Never write "Don't use X. Instead, use Y." Write "Use Y. Here's why Y works. Don't use X."

Formatting helps too — structure is not decoration. I covered that in depth in 7 Formatting Rules for the Machine. But formatting on top of bad ordering is polishing the wrong end. Get the order right first.

What this looks like in practice

Here's a real instruction I see in the wild:

When writing tests, avoid mocking external services. Try to
use real implementations where possible. This helps catch
integration issues early. If you must mock, keep mocks minimal
and focused.

Count the problems:

"Avoid" — hedged, not direct
"external services" — category, not construct
"Try to" — escape hatch built into the instruction
"where possible" — another escape hatch
"If you must mock" — reintroduces mocking as an option within the instruction that prohibits it
Constraint-first ordering — the prohibition leads, the alternative follows
No structural separation — restriction, directive, hedge, and escape hatch all in one paragraph

Now rewrite it:

**Use the service clients** in `tests/fixtures/stripe.py` and
`tests/fixtures/redis.py`.

> Real service clients caught a breaking Stripe API change
> that went undetected for 3 weeks in payments - integration
> tests against live endpoints surface these immediately.

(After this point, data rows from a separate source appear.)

(** ** The locks *)

(** Whoever holds a lock is in the middle of [enqueue], or of a swap or clear. *)
Definition enqueues (l : option (list Instr)) : Prop :=
  match l with Some (EnqPush _ _ :: _) | Some (EnqPushed _ _ :: _) => True | _ => False end.
Definition pushes (l : option (list Instr)) : Prop := match l with Some (EnqPushed _ _ :: _) => True | _ => False end.
Definition empties (l : option (list Instr)) : Prop :=
  match l with Some (SwapDone :: _) | Some (ClearDone :: _) => True | _ => False end.
Record lock_inv (w : World) : Prop := {
  li_mutex j : m_mutex (locks w) = Some j -> enqueues (threads w !! j);
  li_queueMutex j : m_queueMutex (locks w) = Some j -> empties (threads w !! j);
  li_pushing : m_pushing (locks w) = true -> exists j, pushes (threads w !! j)
}.
(** What a region does with the locks. *)
Definition lock_step (me : nat) (x : Instr) (k k1 : Locks) (push : list Instr) : Prop :=
  match x with
  | EnqCheck it => k1 = set_mutex (Some me) k /\ exists e, push = [EnqPush it e]
  | EnqPush it e => k1 = set_pushing true k /\ push = [EnqPushed it e]
  | EnqPushed _ _ => k1 = set_mutex None (set_pushing false k)
  | SwapQueue => k1 = set_queueMutex (Some me) k /\ push = [SwapDone]
  | ClearQueue => k1 = set_queueMutex (Some me) k /\ push = [ClearDone]
  | SwapDone | ClearDone => k1 = set_queueMutex None k
  | _ => k1 = k
  end.
Lemma exec_locks me o x w push w1 : exec me o x w = (Ret push, w1) -> lock_step me x (locks w) (locks w1) push.
Proof. intros H. destruct x; run_exec H; cbn [lock_step]; try (split; [done|by eexists]). Qed.
Lemma step_self (ts : list (list Instr)) i l0 l sp : ts !! i = Some l0 -> (<[i := l]> ts ++ sp) !! i = Some l.
Proof.
  intros H%lookup_lt_Some. rewrite lookup_app_l by (rewrite length_insert; lia). by apply list_lookup_insert_eq.
Qed.
Lemma step_other (ts : list (list Instr)) i l sp j l' : j <> i -> ts !! j = Some l' -> (<[i := l]> ts ++ sp) !! j = Some l'.
Proof. intros Hne Hj. apply lookup_app_l_Some. by rewrite list_lookup_insert_ne. Qed.
Lemma thread_step_lock i o w w' : lock_inv w -> thread_step i o w = (Ret tt, w') -> lock_inv w'.
Proof.
  intros I H. apply thread_step_inv in H as [->|(x & k & push & w1 & Hi & He & Hex & ->)]; [done|].
  pose proof (exec_locks _ _ _ _ _ _ Hex) as Hl. cbn [set_thread on_threads locks] in Hl.
  set (ts := <[i := push ++ k]> (threads w) ++ spawned o x w).
  assert (Hself : ts !! i = Some (push ++ k)) by (by eapply step_self).
  assert (Hother : forall (P : option (list Instr) -> Prop) j, ~ P None ->
    (j = i -> P (Some (x :: k)) -> P (Some (push ++ k))) -> P (threads w !! j) -> P (ts !! j)).
  { intros P j Hn Hx Hj. destruct (decide (j = i)) as [->|Hne]; [rewrite Hself; apply Hx; [done|by rewrite <- Hi]|].
    destruct (threads w !! j) as [l|] eqn:E; [|by destruct Hn]. unfold ts. by rewrite (step_other _ _ _ _ _ _ Hne E). }
  destruct I as [I1 I2 I3]. constructor; cbn [on_threads locks threads]; fold ts.
  - intros j Hj. destruct x; cbn [lock_step] in Hl; try match type of Hl with _ /\ _ => destruct Hl as [Hl Hp] end; rewrite Hl in Hj; cbn in Hj;
      try (apply (Hother enqueues); [by intros []|intros _; by (try rewrite Hp)|by apply I1]); try done.
    destruct Hp as (e & Hp). injection Hj as <-. by rewrite Hself, Hp.
  - intros j Hj. destruct x; cbn [lock_step] in Hl; try match type of Hl with _ /\ _ => destruct Hl as [Hl Hp] end; rewrite Hl in Hj; cbn in Hj;
      try (apply (Hother empties); [by intros []|by intros _|by apply I2]); try done.
    all: injection Hj as <-; by rewrite Hself, Hp.
  - intros Hj. destruct x; cbn [lock_step] in Hl; try match type of Hl with _ /\ _ => destruct Hl as [Hl Hp] end; rewrite Hl in Hj; cbn in Hj; try done.
    all: try (destruct (I3 Hj) as [j Hj']; exists j; apply (Hother pushes); [by intros []|by intros _|done]).
    exists i. by rewrite Hself, Hp.
Qed.
Lemma spawn_lock w k : lock_inv w -> lock_inv (on_threads (fun ts => ts ++ [k]) w).
Proof.
  intros [I1 I2 I3].
  assert (Hk : forall (P : option (list Instr) -> Prop) j, ~ P None -> P (threads w !! j) -> P ((threads w ++ [k]) !! j)).
  { intros P j Hn Hj. destruct (threads w !! j) as [l|] eqn:E; [|by destruct Hn]. by rewrite (lookup_app_l_Some _ _ _ _ E). }
  constructor; cbn [on_threads locks threads].
  - intros j Hj. apply (Hk enqueues); [by intros []|by apply I1].
  - intros j Hj. apply (Hk empties); [by intros []|by apply I2].
  - intros Hj. destruct (I3 Hj) as [j Hj']. exists j. apply (Hk pushes); [by intros []|done].
Qed.
Lemma step_lock l w w' : lock_inv w -> step l w = (Ret tt, w') -> lock_inv w'.
Proof.
  intros I H. destruct l as [i o|t|req ms scd f|msg| |]; cbn in H; [by eapply thread_step_lock| |injection H as <-; by apply spawn_lock..].
  cbv [mbind M_bind mret M_ret get modify spawn] in H. destruct (timers w !! t) as [cb|]; injection H as <-; [|done].
  apply spawn_lock. destruct I as [I1 I2 I3]. by constructor.
Qed.
Lemma reachable_lock w : reachable w -> lock_inv w.
Proof.
  intros (s & c & a & cbs & ls & H). revert H. assert (I : lock_inv (new_World s c a cbs)) by (by constructor).
  revert I. generalize (new_World s c a cbs). induction ls as [|l ls IH]; intros w0 I H; cbn in H; [by injection H as <-|].
  unfold mbind, M_bind in H. destruct (step l w0) as [[[]| | |] w1] eqn:E; try done. eapply IH; [|exact H]. by eapply step_lock.
Qed.

(** ** The theorems *)
Lemma wakes_NoDup w : (forall a, wakes w a <= 1)%nat -> NoDup (woken w).*1.
Proof.
  unfold wakes. induction (woken w) as [|[a s] l IH]; intros H; [constructor|]. cbn. constructor.
  - intros Ha. specialize (H a). cbn in H. rewrite hits_same in H.
    assert (0 < sum_list_with (fun e : nat * Waiter => hits a e.1) l)%nat; [|lia].
    clear -Ha. induction l as [|[b s'] l IH]; [by apply not_elem_of_nil in Ha|]. cbn in *.
    apply elem_of_cons in Ha as [->|Ha]; [rewrite hits_same; lia|]. specialize (IH Ha). lia.
  - apply IH. intros b. specialize (H b). cbn in H. lia.
Qed.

*Do not import* `unittest.mock` or `pytest.monkeypatch`.

Directive first — names the exact files. Context second — the specific incident, reinforcing why the directive matters without mentioning the prohibited concept. Restriction last — names the exact imports, fires after the positive pattern is established. No hedging. No escape hatches.

Try it

For any instruction in your AGENTS.md/CLAUDE.md or SKILLS.md files:

Start with the directive. Name the file, the path, the pattern. Use backticks. If there's no alternative to lead with, you're writing a pink elephant.
Add the context. One sentence. The specific incident or the specific reason the directive works. Do not mention the thing you're about to prohibit — reasoning that references the prohibited concept halves the benefit.
End with the restriction. Name the construct — the import, the class, the function. Bold it. No "try to avoid" or "where possible."
Format each component distinctly. The directive, context, and restriction should be visually and structurally separate. Don't merge them into one paragraph.